We should recognize what standardized tests can do, says Ms. Porter-Magee. I agree. They can test individual skills, usually in isolation, without authentic contexts or purposes. The Standards of Educational and Psychological Tests point to the importance of testing one thing at a time, so that you can be sure you are not conflating different things and can be sure what the testee can and cannot do. "Standardized" refers to standard questions in a standard testing environment.

Simply as a matter of good professional practice, standardized tests cannot assess students in authentic contexts and cannot assess their skills or knowledge in the kind of interrelated use that matters most.

What standardized tests can do is access the building blocks of authentic proficiency or mastery. But building blocks are not the goals of education and schools. Building blocks are -- by definition --  the means or intermediate outcomes along the way.

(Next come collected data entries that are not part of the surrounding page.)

(* ===== verification/Kstdio.v ===== *)
(** * Formatted output (src/lib/stdio.c, src/lib/kernel/console.c)

    The [printf] family.  The formatter is a program over any state, given how
    to read a byte of memory and what the output function does, as the code is
    given its callback; [vsnprintf] and the console instantiate it.  A format
    or a string argument is a pointer into memory or a literal of the kernel
    with its terminator.  The arguments are the 32-bit words of the stack that
    [va_arg] reads, of which a 64-bit argument takes two.

    Theorems: an integer conversion never writes outside its buffer of 64 bytes
    and produces the text of the number as the flags ask; [vsnprintf] stores
    what fits of the text the format describes and writes nowhere else; [atoi]
    reads back what [snprintf] with [%d] wrote. *)

From Stdlib Require Import String Ascii.
From S2P Require Import Prelude Kstring Kstdlib.

(** The characters of a literal, and the literal with its terminator. *)
Definition txt (s : string) : list Z := map (fun c => Z.of_N (N_of_ascii c)) (list_ascii_of_string s).
Definition lit (s : string) : list Z := txt s ++ [0].

(** ** Data *)
Inductive chars :=
  | At (p : Z)
  | Lit (l : list Z).

Definition adv (f : chars) : chars :=
  match f with At p => At (p + 1) | Lit l => Lit (tail l) end.
Definition skip (f : chars) (i : Z) : chars :=
  match f with At p => At (p + i) | Lit l => Lit (drop (Z.to_nat i) l) end.

Definition MINUS : Z := 1.
Definition PLUS : Z := 2.
Definition SPACE : Z := 4.
Definition POUND : Z := 8.
Definition ZERO : Z := 16.
Definition GROUP : Z := 32.

Inductive arg_type := CHAR | SHORT | INT | INTMAX | LONG | LONGLONG | PTRDIFFT | SIZET.

Record printf_conversion := Conversion { flags : Z; width : Z; precision : Z; type : arg_type }.

Definition has_flag (c : printf_conversion) (f : Z) : bool := negb (Z.land (flags c) f =? 0).

Record integer_base := IntegerBase { base : Z; digits : list Z; base_x_char : Z; group : Z }.

Definition base_d : integer_base := IntegerBase 10 (txt "0123456789") 0 3.
Definition base_o : integer_base := IntegerBase 8 (txt "01234567") 0 3.
Definition base_x : integer_base := IntegerBase 16 (txt "0123456789abcdef") 120 4.
Definition base_X : integer_base := IntegerBase 16 (txt "0123456789ABCDEF") 88 4.

(** ** The formatter *)
Section formatter.
Context {S : Type} (rd : Z -> M S Z) (output : Z -> M S unit).
(** ** What one operation does, for the drivers that use the queue *)

(** Threads that wait may have been woken, and nothing else. *)
Definition woken (w w' : world) : Prop := forall u,
  phases w' !! u = phases w !! u \/ exists o, phases w !! u = Some (Waiting o) /\ phases w' !! u = Some (Woken o).

Definition moved (o : op) (w w' : world) : Prop :=
  match o with
  | Get => sent w' = sent w /\ exists b, got w' = got w ++ [b]
  | Put byte => sent w' = sent w ++ [u8 byte] /\ got w' = got w
  end.

Lemma signal_effect o w w' : signal o w = Ok (tt, w') -> woken w w' /\ sent w' = sent w /\ got w' = got w.
Proof.
  unfold signal, get, assert, deref, modify, fail, mbind, M_bind, mret, M_ret; cbn.
  repeat (case_match; simplify_eq/=); intros; simplify_eq/=; (split; [|done]); intros u; simpl; [|by left].
  destruct (decide (u = waiter o (q w))) as [->|Hne]; [right|left; by rewrite lookup_insert_ne].
  eexists. split; [done|]. by rewrite lookup_insert_eq.
Qed.

Lemma transfer_effect o w w' : transfer o w = Ok (tt, w') -> woken w w' /\ moved o w w'.
Proof.
  destruct o as [|byte]; unfold transfer, take_byte, put_byte.
  all: unfold get, deref, modify, fail, mbind, M_bind, mret, M_ret; cbn; destruct (aget _ _); cbn; [|done].
  all: intros (Hw & Hs & Hg)%signal_effect; (split; [exact Hw|]); split; [by rewrite Hs|rewrite Hg; eauto].
Qed.

Lemma transfer_wp o w :
  queue_ok w -> blocked_on o (q w) = false -> wp (transfer o) (fun _ w' => queue_ok w' /\ woken w w' /\ moved o w w') w.
Proof.
  intros Hw Hb. destruct (proj1 (wp_iff _ _ _) (transfer_ok o w Hw Hb)) as ([] & w' & E & Hw').
  eapply wp_eq; [exact E|]. split; [done|]. by apply transfer_effect.
Qed.

Lemma intq_handler_wp o w :
  queue_ok w -> blocked_on o (q w) = false -> wp (intq_handler o) (fun _ w' => queue_ok w' /\ woken w w' /\ moved o w w') w.
Proof. intros Hw Hb. unfold intq_handler. wp_step. wp_step. wp_step. apply wp_assert; [by rewrite Hb|]. by apply transfer_wp. Qed.
(** It is, and a pointer to the word is stored. *)
Lemma scan_push m m' idx c i :
  scanned m m' idx c -> (i < k)%nat -> Z.of_nat (off ws i) = n - idx + 1 ->
  (c < k)%nat /\ scanned m (write m' (args_end - 8 - 4 * Z.of_nat c) (word_bytes (PHYS_BASE - idx + 1))) (idx + 1) (S c).
Proof.
  intros [H1 H2 H3 H4 H5] Hi Eo. assert (i < k - c)%nat as Hic by (destruct (decide (k - c <= i)%nat) as [Hle|]; [apply (H2 i Hi) in Hle; lia|lia]).
  assert (i = k - 1 - c)%nat as Ei.
  { destruct (decide (i + 1 < k - c)%nat) as [Hlt|]; [|lia]. pose proof (off_lt ws i (i + 1) Hws ltac:(lia) ltac:(unfold k in *; lia)).
    pose proof (proj1 (H2 (i + 1)%nat ltac:(lia)) ltac:(lia)). lia. }
  split; [lia|]. split.
  - lia.
  - intros i' Hi'. destruct (decide (i' = i)) as [->|Hne']; [split; intros; lia|]. split.
    + intros Hgt. assert (Z.of_nat (off ws i') > n - idx + 1) as Hgt'; [|apply H2 in Hgt'; lia].
      destruct (decide (i' < i)%nat); [|pose proof (off_lt ws i i' Hws ltac:(lia) ltac:(unfold k in *; lia)); lia].
      pose proof (off_lt ws i' i Hws ltac:(lia) ltac:(unfold k in *; lia)). lia.
    + intros Hle. assert (k - c <= i')%nat as Hle' by lia. apply (H2 i' Hi') in Hle'. lia.
  - intros d Hd. destruct (decide (d = c)) as [->|Hdc].
    + replace (PHYS_BASE - idx + 1) with (strings + Z.of_nat (off ws (k - 1 - c))) by (rewrite <- Ei; unfold strings; lia). apply write_in.
    + intros j x Hx. pose proof (lookup_lt_Some _ _ _ Hx) as Hj. simpl in Hj. rewrite write_out by (simpl; lia). by apply H3; [lia|].
  - intros a Ha. rewrite write_out by (simpl; lia). apply H4. lia.
  - intros a Ha. by apply write_mapped, H5.
Qed.

Lemma stack_scan_ok m :
  bytes_at m (strings - 1) (0 :: pack ws) -> (forall a, args_end - 4 - 4 * Z.of_nat k <= a < args_end - 4 -> is_Some (m !! a)) ->
  wp (for_acc (Z.to_nat n) 2 (args_end - 8, 0) (fun idx '(my_cpp, argc) =>
    b ← load (PHYS_BASE - idx);
    if b =? 0 then store32 my_cpp (PHYS_BASE - idx + 1);; mret (my_cpp - 4, argc + 1) else mret (my_cpp, argc)))
    (fun r m' => r = (args_end - 8 - 4 * Z.of_nat k, Z.of_nat k) /\ scanned m m' (n + 2) k) m.
Proof.
  intros Hb Hmap. pose proof (alen_nonneg (pack ws)) as Hn0. fold n in Hn0. eapply wp_mono.
  - apply (wp_for_acc (fun idx r m' => exists c, r = (args_end - 8 - 4 * Z.of_nat c, Z.of_nat c) /\ scanned m m' idx c)).
    2: { exists 0%nat. split; [f_equal; lia|apply scan_start]. }
    intros idx r m' Hidx (c & -> & Hsc). rewrite Z2Nat.id in Hidx by lia.
    assert (exists b, m !! (PHYS_BASE - idx) = Some b /\ m' !! (PHYS_BASE - idx) = Some b) as (b & Hmb & Hmb').
    { destruct (lookup_lt_is_Some_2 (0 :: pack ws) (Z.to_nat (n - idx + 1))) as [b Hbx]; [simpl; unfold n, alen in *; lia|].
      apply Hb in Hbx. replace (strings - 1 + _) with (PHYS_BASE - idx) in Hbx by (unfold strings; lia). exists b. split; [done|].
      rewrite (sc_same _ _ _ _ Hsc); [done|]. right. unfold args_end, strings, pad_of. pose proof (Z.mod_pos_bound n 4). lia. }
    wp_step. eapply wp_eq; [unfold load, mbind, M_bind; simpl; by rewrite Hmb'|].
    pose proof (zero_is_start m idx b Hb ltac:(lia) Hmb) as Hz. destruct (Z.eqb_spec b 0) as [->|Hb0].
    + destruct (proj1 Hz eq_refl) as (i & Hi & Eo). destruct (scan_push m m' idx c i Hsc Hi Eo) as [Hck Hsc'].
      wp_step. eapply wp_eq; [apply store32_ok; intros a Ha; apply (sc_mapped _ _ _ _ Hsc), Hmap; lia|]. wp_step.
      exists (S c). split; [f_equal; lia|done].
    + wp_step. exists c. split; [done|]. apply scan_skip; [done|]. intros i Hi Eo. apply Hb0, Hz. eauto.
  - intros r m' (c & -> & Hsc). rewrite Z2Nat.id in Hsc by lia. replace (2 + n) with (n + 2) in Hsc by lia.
    assert (c = k) as ->; [|done]. pose proof k_pos as Hk.
    pose proof (sc_count _ _ _ _ Hsc). pose proof (proj1 (sc_where _ _ _ _ Hsc 0%nat Hk) ltac:(lia)). lia.
Qed.
(** The strings and the padding are in place. *)
Lemma place_strings_ok m arr :
  bytes_at m arr (arg_page ws) -> n <= PGSIZE -> (forall a, PHYS_BASE - PGSIZE <= a < PHYS_BASE -> is_Some (m !! a)) ->
  n + pad_of n <= PGSIZE -> arr + PGSIZE <= PHYS_BASE - PGSIZE \/ PHYS_BASE <= arr ->
  wp (for_ (Z.to_nat n) 0 (fun i => b ← load (arr + i); store (PHYS_BASE - (n - i)) b);;
      for_ (Z.to_nat (pad_of n)) 0 (fun i => store (PHYS_BASE - n - (pad_of n - i)) 0))
    (fun _ m' => bytes_at m' (strings - 1) (0 :: pack ws) /\ (forall a, is_Some (m !! a) -> is_Some (m' !! a))) m.
Proof.
  intros Hb Hn Hmap Hfit Hap. pose proof (alen_nonneg (pack ws)) as Hn0. fold n in Hn0. pose proof (Z.mod_pos_bound n 4 ltac:(lia)) as Hm4.
  assert (1 <= pad_of n <= 4) as Hpad by (unfold pad_of; lia). wp_step.
  assert (Z.to_nat n = length (pack ws)) as En by (unfold n, alen; lia).
  pose proof (copy_up_ok m strings arr (pack ws)) as Hcp. eapply wp_mono.
  { rewrite En. unfold wp. rewrite (for_ext _ (fun i => b ← load (arr + i); store (strings + i) b)).
    - apply Hcp.
      + intros j x Hx. apply Hb. rewrite arg_page_get; [done|]. by apply lookup_lt_Some in Hx.
      + by apply Forall_pack.
      + intros a Ha. apply Hmap. unfold strings in Ha. lia.
      + unfold strings. lia.
    - intros j s'. unfold mbind, M_bind. destruct (load (arr + j) s') as [[b s1]|]; [|done]. f_equal. unfold strings. lia. }
  intros [] m1. cbv beta. intros ->. set (m1 := write m strings (pack ws)). eapply wp_mono.
  - apply (wp_for (fun i m' => m' = write m1 (strings - pad_of n) (replicate (Z.to_nat i) 0))); [|done].
    intros i m' Hi ->. eapply wp_eq; [apply store_ok; apply write_mapped, write_mapped, Hmap; lia|].
    replace (Z.to_nat (i + 1)) with (S (Z.to_nat i)) by lia. rewrite replicate_S_end, write_snoc, length_replicate.
    change (u8 0) with 0. f_equal. unfold strings. lia.
  - intros [] m'. cbv beta. intros ->. rewrite Z2Nat.id by lia. rewrite Z.add_0_l. split.
    + intros [|j] x; simpl; intros Hx.
      * injection Hx as <-. rewrite Z.add_0_r.
        pose proof (write_in m1 (strings - pad_of n) (replicate (Z.to_nat (pad_of n)) 0) (Z.to_nat (pad_of n) - 1)%nat 0) as Hw.
        rewrite <- Hw; [f_equal; lia|]. apply lookup_replicate. split; [done|lia].
      * rewrite write_out by (rewrite length_replicate; lia). replace (strings - 1 + Z.of_nat (S j)) with (strings + Z.of_nat j) by lia.
        by apply write_in.
    + intros a Ha. by apply write_mapped, write_mapped.
Qed.
End stack.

There, so-called "Accountability" policy is fundamentally hollow. It is supposed to examine the ends and goals of education, but substitutes examination of intermediate outcomes for the actual goals. In doing so, it replaces accountability for actual meaningful outcomes with reductive, simplified and dumbed down goals.

By substituting what we know how to test quickly and cheaply for the real goals of education, the "Accountability" movement has betrayed its own basic formula and set back efforts to improve meaningful educational outcomes for students.

I am not saying that those who support the "Accountability" movement have done this intentionally. Rather, it's been a laziness; they have been content with what's convenient. They do not look closely at what tests actually can do, at what current test development practices are, at what the best research and scholarship says about what we know and what we know how to do. They insist that these tests are good enough simply because they are available.

And in doing so, they have lost touch with the basic principle of the "Accountability" movement. They do not even live up to their own formula.

Having gutted their own theory of action, proponents of standardized testing have virtually eliminated any chance they can make a strong case to defend their tests or their policies.